(** Whatever [parse_frame_] accepts has this layout. *)
Lemma parse_frame_parts frame f :
  bytes_ok frame -> parse_frame_ frame = Some f ->
  exists parent tag, frame = frame_parts (pf_header f) parent (pf_payload f) tag /\
    parts_ok (pf_header f) parent (pf_payload f) tag /\
    f = parsed (pf_header f) parent (pf_payload f) tag /\
    bytes_ok parent /\ bytes_ok (pf_payload f) /\ bytes_ok tag.
Proof.
  intros Hok. unfold parse_frame_. change (sizeof espnow_frame_header_t) with 17%nat.
  change (Z.to_nat ESPNOW_V2_MAX_PAYLOAD) with 1470%nat.
  change (Z.to_nat ESPNOW_PARENT_MAC_LEN) with 6%nat.
  change (Z.to_nat ESPNOW_SESSION_TAG_LEN) with 8%nat. cbn zeta.
  destruct (Nat.ltb_spec (length frame) 17) as [|H17]; [done|].
  destruct (Nat.ltb_spec 1470 (length frame)) as [|Hmax]; [done|].
  set (h := of_bytes frame : espnow_frame_header_t).
  pose proof (of_bytes_ok (T := espnow_frame_header_t) frame Hok H17 : struct_ok h) as Hh.
  pose proof (to_of_bytes (T := espnow_frame_header_t) frame Hok H17 : to_bytes h = take 17 frame) as Eh.
  clearbody h. destruct (Z.eqb_spec (protocol_version h) ESPNOW_PROTOCOL_VER) as [Hv|]; [|done].
  destruct (is_valid_packet_type (packet_type h)) eqn:Ht; [|done]. cbn [negb].
  set (n := if has_parent_check (hop_count h) then 6%nat else 0%nat).
  destruct (Nat.ltb_spec (length frame) (17 + n)) as [|Hn]; [done|].
  set (rest := drop (17 + n) frame).
  assert (frame = to_bytes h ++ slice 17 n frame ++ rest) as Ef.
  { rewrite Eh. unfold slice, rest. rewrite <-drop_drop, take_drop, take_drop. done. }
  assert (length (slice 17 n frame) = n) as Hpl by (apply length_slice_in; lia).
  assert (length rest + (17 + n) = length frame)%nat as Hr by (unfold rest; rewrite length_drop; lia).
  assert ((if has_parent_check (hop_count h) then slice 17 6 frame else replicate 6 0) =
          (if has_parent_check (hop_count h) then slice 17 n frame else replicate 6 0)) as Epar
    by (subst n; by destruct (has_parent_check _)).
  assert (bytes_ok rest) as Hro by (by apply Forall_drop).
  destruct (is_encrypted_packet (packet_type h)) eqn:He.
  - destruct (Nat.ltb_spec (length rest) 8) as [|H8]; [done|]. intros E. apply (inj Some) in E as <-.
    cbn [pf_header pf_payload]. exists (slice 17 n frame), (drop (length rest - 8) rest).
    assert (drop (length frame - 8) frame = drop (length rest - 8) rest) as Etag.
    { unfold rest at 2. rewrite drop_drop. f_equal. lia. }
    unfold frame_parts, parsed. rewrite He, take_drop. split_and!; auto using slice_ok, Forall_take, Forall_drop.
    + constructor; rewrite ?He, ?length_take, ?length_drop; auto; lia.
    + by rewrite Epar, Etag.
  - intros E. apply (inj Some) in E as <-. cbn [pf_header pf_payload].
    exists (slice 17 n frame), []. unfold frame_parts, parsed. rewrite He, app_nil_r.
    split_and!; auto using slice_ok.
    + constructor; rewrite ?He; cbn [length]; auto; lia.
    + by rewrite Epar.
Qed.

Section frames.
Context `{Hmac}.

(** A frame any receiver with the pre-shared key of [c] parses and accepts. *)
Definition frame_ok (c : CryptoState) (frame : bytes) : Prop :=
  exists f, parse_frame_ frame = Some f /\ struct_ok (pf_header f) /\
    psk_tag (pf_header f) = espnow_crypto_psk_tag c (to_bytes (pf_header f)) (pf_payload f).

Lemma validate_psk_iff p h payload : struct_ok h ->
  validate_psk_ p h payload = true <->
  g_psk_set (crypto p) = true /\ psk_tag h = espnow_crypto_psk_tag (crypto p) (to_bytes h) payload.
Proof.
  intros Hok. assert (length (psk_tag h) = 4%nat /\ bytes_ok (psk_tag h)) as [Hl Hb]
    by (cbn in Hok; naive_solver). unfold validate_psk_.
  rewrite <-(take_ge (psk_tag h) 4) at 2 by lia.
  rewrite <-verify_psk_tag_iff by (done || lia). unfold espnow_crypto_verify_psk_tag.
  destruct (negb (g_psk_set _)); [by split|]. destruct (constant_time_equal _ _ _); by split.
Qed.

(** Tagging a header does not change what the tag covers. *)
Lemma psk_tag_retagged c (h h' : espnow_frame_header_t) payload :
  struct_ok h -> struct_ok h' -> packet_type h = packet_type h' -> leaf_mac h = leaf_mac h' ->
  tx_counter h = tx_counter h' ->
  espnow_crypto_psk_tag c (to_bytes h) payload = espnow_crypto_psk_tag c (to_bytes h') payload.
Proof. intros. unfold espnow_crypto_psk_tag. by rewrite (tag_data_same h h'). Qed.

Lemma header_with_tag (h : espnow_frame_header_t) tag :
  struct_ok h -> length tag = 4%nat -> bytes_ok tag -> struct_ok (h <| psk_tag := tag |>).
Proof. intros Hok Hl Hb. cbn in Hok |- *. naive_solver. Qed.

Lemma frame_parts_ok c h parent payload tag :
  parts_ok h parent payload tag ->
  psk_tag h = espnow_crypto_psk_tag c (to_bytes h) payload ->
  frame_ok c (frame_parts h parent payload tag).
Proof.
  intros Hp Ht. exists (parsed h parent payload tag). split; [by apply parse_parts|].
  cbn. split; [by apply po_header in Hp|done].
Qed.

--*--

→ Task prompt:
Send back every record, precisely as written.

→ Answer to the exercise:
(** Whatever [parse_frame_] accepts has this layout. *)
Lemma parse_frame_parts frame f :
  bytes_ok frame -> parse_frame_ frame = Some f ->
  exists parent tag, frame = frame_parts (pf_header f) parent (pf_payload f) tag /\
    parts_ok (pf_header f) parent (pf_payload f) tag /\
    f = parsed (pf_header f) parent (pf_payload f) tag /\
    bytes_ok parent /\ bytes_ok (pf_payload f) /\ bytes_ok tag.
Proof.
  intros Hok. unfold parse_frame_. change (sizeof espnow_frame_header_t) with 17%nat.
  change (Z.to_nat ESPNOW_V2_MAX_PAYLOAD) with 1470%nat.
  change (Z.to_nat ESPNOW_PARENT_MAC_LEN) with 6%nat.
  change (Z.to_nat ESPNOW_SESSION_TAG_LEN) with 8%nat. cbn zeta.
  destruct (Nat.ltb_spec (length frame) 17) as [|H17]; [done|].
  destruct (Nat.ltb_spec 1470 (length frame)) as [|Hmax]; [done|].
  set (h := of_bytes frame : espnow_frame_header_t).
  pose proof (of_bytes_ok (T := espnow_frame_header_t) frame Hok H17 : struct_ok h) as Hh.
  pose proof (to_of_bytes (T := espnow_frame_header_t) frame Hok H17 : to_bytes h = take 17 frame) as Eh.
  clearbody h. destruct (Z.eqb_spec (protocol_version h) ESPNOW_PROTOCOL_VER) as [Hv|]; [|done].
  destruct (is_valid_packet_type (packet_type h)) eqn:Ht; [|done]. cbn [negb].
  set (n := if has_parent_check (hop_count h) then 6%nat else 0%nat).
  destruct (Nat.ltb_spec (length frame) (17 + n)) as [|Hn]; [done|].
  set (rest := drop (17 + n) frame).
  assert (frame = to_bytes h ++ slice 17 n frame ++ rest) as Ef.
  { rewrite Eh. unfold slice, rest. rewrite <-drop_drop, take_drop, take_drop. done. }
  assert (length (slice 17 n frame) = n) as Hpl by (apply length_slice_in; lia).
  assert (length rest + (17 + n) = length frame)%nat as Hr by (unfold rest; rewrite length_drop; lia).
  assert ((if has_parent_check (hop_count h) then slice 17 6 frame else replicate 6 0) =
          (if has_parent_check (hop_count h) then slice 17 n frame else replicate 6 0)) as Epar
    by (subst n; by destruct (has_parent_check _)).
  assert (bytes_ok rest) as Hro by (by apply Forall_drop).
  destruct (is_encrypted_packet (packet_type h)) eqn:He.
  - destruct (Nat.ltb_spec (length rest) 8) as [|H8]; [done|]. intros E. apply (inj Some) in E as <-.
    cbn [pf_header pf_payload]. exists (slice 17 n frame), (drop (length rest - 8) rest).
    assert (drop (length frame - 8) frame = drop (length rest - 8) rest) as Etag.
    { unfold rest at 2. rewrite drop_drop. f_equal. lia. }
    unfold frame_parts, parsed. rewrite He, take_drop. split_and!; auto using slice_ok, Forall_take, Forall_drop.
    + constructor; rewrite ?He, ?length_take, ?length_drop; auto; lia.
    + by rewrite Epar, Etag.
  - intros E. apply (inj Some) in E as <-. cbn [pf_header pf_payload].
    exists (slice 17 n frame), []. unfold frame_parts, parsed. rewrite He, app_nil_r.
    split_and!; auto using slice_ok.
    + constructor; rewrite ?He; cbn [length]; auto; lia.
    + by rewrite Epar.
Qed.

Section frames.
Context `{Hmac}.

(** A frame any receiver with the pre-shared key of [c] parses and accepts. *)
Definition frame_ok (c : CryptoState) (frame : bytes) : Prop :=
  exists f, parse_frame_ frame = Some f /\ struct_ok (pf_header f) /\
    psk_tag (pf_header f) = espnow_crypto_psk_tag c (to_bytes (pf_header f)) (pf_payload f).

Lemma validate_psk_iff p h payload : struct_ok h ->
  validate_psk_ p h payload = true <->
  g_psk_set (crypto p) = true /\ psk_tag h = espnow_crypto_psk_tag (crypto p) (to_bytes h) payload.
Proof.
  intros Hok. assert (length (psk_tag h) = 4%nat /\ bytes_ok (psk_tag h)) as [Hl Hb]
    by (cbn in Hok; naive_solver). unfold validate_psk_.
  rewrite <-(take_ge (psk_tag h) 4) at 2 by lia.
  rewrite <-verify_psk_tag_iff by (done || lia). unfold espnow_crypto_verify_psk_tag.
  destruct (negb (g_psk_set _)); [by split|]. destruct (constant_time_equal _ _ _); by split.
Qed.

(** Tagging a header does not change what the tag covers. *)
Lemma psk_tag_retagged c (h h' : espnow_frame_header_t) payload :
  struct_ok h -> struct_ok h' -> packet_type h = packet_type h' -> leaf_mac h = leaf_mac h' ->
  tx_counter h = tx_counter h' ->
  espnow_crypto_psk_tag c (to_bytes h) payload = espnow_crypto_psk_tag c (to_bytes h') payload.
Proof. intros. unfold espnow_crypto_psk_tag. by rewrite (tag_data_same h h'). Qed.

Lemma header_with_tag (h : espnow_frame_header_t) tag :
  struct_ok h -> length tag = 4%nat -> bytes_ok tag -> struct_ok (h <| psk_tag := tag |>).
Proof. intros Hok Hl Hb. cbn in Hok |- *. naive_solver. Qed.

Lemma frame_parts_ok c h parent payload tag :
  parts_ok h parent payload tag ->
  psk_tag h = espnow_crypto_psk_tag c (to_bytes h) payload ->
  frame_ok c (frame_parts h parent payload tag).
Proof.
  intros Hp Ht. exists (parsed h parent payload tag). split; [by apply parse_parts|].
  cbn. split; [by apply po_header in Hp|done].
Qed.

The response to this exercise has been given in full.